Justice minister explains why it should be enshrined in legislation
Why does the government believe “there may be scope to recognise trial by jury” in the bill of rights that the justice secretary wants to introduce?
No explanation was offered in the consultation paper that Dominic Raab published in December. Because he no longer holds media briefings in the way that previous justice secretaries did, we had no way of finding out.
Until, yesterday, that is, when Raab’s junior minister, Lord Wolfson of Tredegar QC, appeared before parliament’s joint committee on human rights.
This was the pithy question he was asked by Lord Singh of Wimbledon:
Does the government intend to make any changes to the existing rights to jury trial? Or will it remain exactly the same?
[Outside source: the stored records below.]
(** One turn of the loop, on the window of digits under the denominator. *)
Lemma div_step_spec den s w top :
  digs_ok den -> 0 <= s < DIG_SIZE -> den <> [] ->
  B ^ Z.of_nat (length den) <= 2 * (dval den * 2 ^ s) < 2 * B ^ Z.of_nat (length den) ->
  borrow_fits den s -> digs_ok w -> length w = length den -> is_dig top ->
  let D := dval den * 2 ^ s in
  let W := dval w + B ^ Z.of_nat (length den) * top in
  W < B * D ->
  let q := Z.lor (dbl (Z.shiftl top DIG_SIZE)) (w !!! (length den - 1)%nat) / lead_digit den s in
  let '(w1, borrow) := div_sub den w s q 0 0 in
  exists w2, div_correct div_correct_fuel den w1 s (dbl (borrow - top)) q = Some (w2, W / D)
    /\ digs_ok w2 /\ length w2 = length den /\ dval w2 = W mod D /\ 0 <= W / D < B.
Proof.
  intros Hden Hs Hne Hnorm Hfit Hw Hlw Htop D W HW q. pose proof Hnorm as Hnorm0. set (m := length den) in *.
  assert (Hm : (1 <= m)%nat) by (unfold m; destruct den; [done|simpl; lia]).
  destruct (lead_digit_spec den s Hden Hs Hnorm Hne) as (Hlead & HleadB & HleadU).
  fold m D in Hlead, HleadB, HleadU, Hnorm. fold m in Hlead. set (lead := lead_digit den s) in *.
  set (P := B ^ (Z.of_nat m - 1)) in *. assert (HP : 0 < P) by (apply Bpow_pos; lia).
  assert (HBm : B ^ Z.of_nat m = B * P).
  { unfold P. rewrite <- Z.pow_succ_r by lia. f_equal. lia. }
  pose proof (digs_ok_lookup_total w (m - 1) Hw ltac:(lia)) as Hnext.
  set (next := w !!! (m - 1)%nat) in *. dbase.
  assert (Hwsplit : dval w = dval (take (m - 1) w) + P * next).
  { rewrite <- (take_ge w m) at 1 by lia. replace m with (S (m - 1)) at 1 by lia.
    rewrite take_S_lookup_total, dval_snoc, length_take_le by lia. unfold P. repeat f_equal; lia. }
  pose proof (dval_bound (take (m - 1) w) ltac:(auto with mp)) as Hu. rewrite length_take_le in Hu by lia.
  replace (Z.of_nat (m - 1)) with (Z.of_nat m - 1) in Hu by lia. fold P in Hu.
  assert (Hq : q = (top * B + next) / lead).
  { unfold q. rewrite shiftl_dig, dbl_id by nia. by rewrite lor_dig. }
  destruct (quo_estimate P lead (D mod P) top next (dval (take (m - 1) w)) D W) as [Hest HqB];
    [done|lia|lia|apply Z.mod_pos_bound; lia|lia| | |nia|done|].
  { rewrite Hlead, (Z.mul_comm (D / P)). apply Z.div_mod. lia. }
  { unfold W. rewrite HBm, Hwsplit. lia. }
  rewrite <- Hq in Hest.
  assert (Hsafe : exists M, 0 <= M <= B /\ sub_safe q M (shlc den s 0)).
  { pose proof (proj1 (shlc_spec den s 0)) as Hok. destruct Hfit as [H1|HF].
    - exists q. fold m in H1. assert (EP : P = 1) by (unfold P; rewrite H1; done).
      assert (q < B); [|split; [lia|apply sub_safe_small; [lia|done]]].
      rewrite Hq. apply Z.div_lt_upper_bound; [lia|]. rewrite EP, Z.div_1_r in Hlead.
      unfold W in HW. rewrite HBm, Hwsplit, EP in HW. lia.
    - exists B. split; [lia|]. apply sub_safe_wide; [lia|done|done]. }
  destruct Hsafe as (M & HM & Hsafe).
  pose proof (div_sub_spec M den w s q 0 0 Hden Hw Hlw Hs) as Hsub.
  rewrite Z.div_0_l in Hsub by lia. destruct (shift_pow s Hs) as (HT & _).
  specialize (Hsub ltac:(lia) Hsafe ltac:(lia)).
  destruct (div_sub den w s q 0 0) as [w1 b]. destruct Hsub as (Hw1 & Hl1 & Hb & Hv).
  rewrite (dval_shlc_den den s Hden Hs Hnorm) in Hv. fold m D in Hv.
  pose proof (dval_bound w1 Hw1) as Hb1. rewrite Hl1 in Hb1. fold m in Hb1. rewrite HBm in Hb1, Hv, Hnorm.
  assert (HD0 : 0 < D) by lia.
  pose proof (Z.mul_div_le W D HD0). pose proof (Z.mul_succ_div_gt W D HD0).
  assert (Hk : 0 <= b - top).
  { assert (W - q * D = dval w1 - B * P * (b - top)) by (unfold W; rewrite HBm; lia).
    assert (Hqd : W / D * D <= q * D) by (apply Z.mul_le_mono_nonneg_r; lia).
    assert (W - q * D < B * P) by lia.
    destruct (Z.le_gt_cases 0 (b - top)); [done|].
    assert (B * P * (b - top) <= B * P * (-1)) by (apply Z.mul_le_mono_nonneg_l; nia). lia. }
  rewrite dbl_id by lia.
  destruct (div_correct_spec den s Hden Hs Hnorm0 W div_correct_fuel w1 (b - top) q) as (w2 & Hc & Hw2 & Hl2 & Hv2);
    [done|done|lia|lia| |unfold div_correct_fuel; fold D; lia|fold D; lia|].
  { fold m D. unfold W. rewrite HBm. lia. }
  exists w2. fold D in Hc, Hv2. fold m in Hl2. split_and!; done || lia.
Qed.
If it remains exactly the same, what’s the point of including it within the bill of rights?
Wolfson began by confirming that the government was not proposing any change to jury trial in any part of the United Kingdom.
What, then was the point?There had been challenges to jury trial in Strasbourg,
Wolfson explained. They had failed — so far. But, he added, the concept of jury trial was “somewhat unusual” in many of the 47 states that had signed the European convention on human rights:A lot of lawyers in other convention states would find it unusual that people without legal qualifications decide on guilt or innocence; that they do so secretly; that they do not provide reasons.
What the minister seemed to be saying was that the human rights court might be asked to rule on the lawfulness of jury trial at some point in the future. In the meantime, the government wanted to give it statutory protection.
There is obviously nothing in the human rights convention that bans jury trial as such. Article 6 of the convention merely requires “an independent and impartial tribunal”. To suppose that the Strasbourg court would overturn a system that has been used in the UK for centuries strikes me as more than a little paranoid.
On the other hand, I can’t see any harm in putting it into legislation in its current form. Though it couldn’t prevent an adverse finding, it might make Strasbourg think twice. I just wish the government had explained this in its consultation paper.
Originalism
Some of Wolfson’s answers were less persuasive. The government wants to encourage UK judges to take what I described as an originalist or literal interpretation of the European human rights convention, trying to work out from the travaux préparatoires what the framers intended it to mean more than 70 years ago.
Angela Richardson, Conservative MP for Guildford, asked how the government would avoid a “regression in human rights protection” if it adopted an originalist approach to convention rights.
It took Wolfson a moment to pick up the point, perhaps because “originalist” is a slightly pejorative term that the government would prefer not to use. Was she referring, he wondered, to the “living instrument” doctrine, that — in the government’s words — allows the Strasbourg court to keep up with changes in society?
This doctrine was, he accepted, at the heart of Strasbourg jurisprudence — though it was not mentioned in the convention itself. He insisted that there would be no regression in human rights protection.
Richardson, like most members of the human rights committee, was not in a position to explain her question and so it was left to Joanna Cherry QC MP, who chaired the meeting,
to ask all the unscripted follow-ups.Gross discourtesy
The SNP MP also picked up on the comments made to the Commons justice committee on Tuesday by Sir Peter Gross, who chaired the recent independent Human Rights Act review.
The former appeal judge was asked directly whether Raab’s consultation paper had been a “response” to his report.
“No,” Gross had told MPs. “We knew that the current lord chancellor intended to go wider than our report… What we didn’t know was that it wasn’t going to be what I would call a responsive document.”
As Gross explained, his review had made a significant number of recommendations that were simply not addressed by the government. “Those are quite significant.”
Wolfson rejected that criticism:
The consultation we’ve put out takes full account of the recommendations of the review. Sometimes we’ve consulted on things which go beyond their terms of reference. Sometimes, we’ve added options to options they’ve suggested. But I think when you read our consultation against the backdrop of the review you'll see that we’ve considered everything they’ve said, extremely carefully.
They may have done so. But it’s certainly not obvious from reading the government’s paper. Ministers are entitled to reject Gross’s recommendations, ideally by giving reasons. But to ignore many of his proposals was the height of discourtesy. As Gross pointed out, Raab’s predecessor Sir Robert Buckland had replied point-by-point to an earlier report on judicial review by Lord Faulks QC.
All in all, though, it was a good-natured session. We have a better idea of what the government is trying to do, even if we don’t agree with it. And Wolfson seemed genuinely keen to know how people would respond to the proposals.
A transcript of Wolfson’s evidence will be published in the next few days and Gross will have a right of reply next Wednesday. The consultation remains open until 8 March.
Jury trials are a long-standing feature of Scottish criminal procedure, but there is no right to a trial by jury as such. Whether a trial will take place before a jury will generally depend on statutory provisions and the decision of the prosecutor.
See Taxquet v Belgium.
Harriet Harman QC MP, the committee’s chair, had been in the chamber an hour earlier to respond to tributes from other members to late husband, Jack Dromey MP.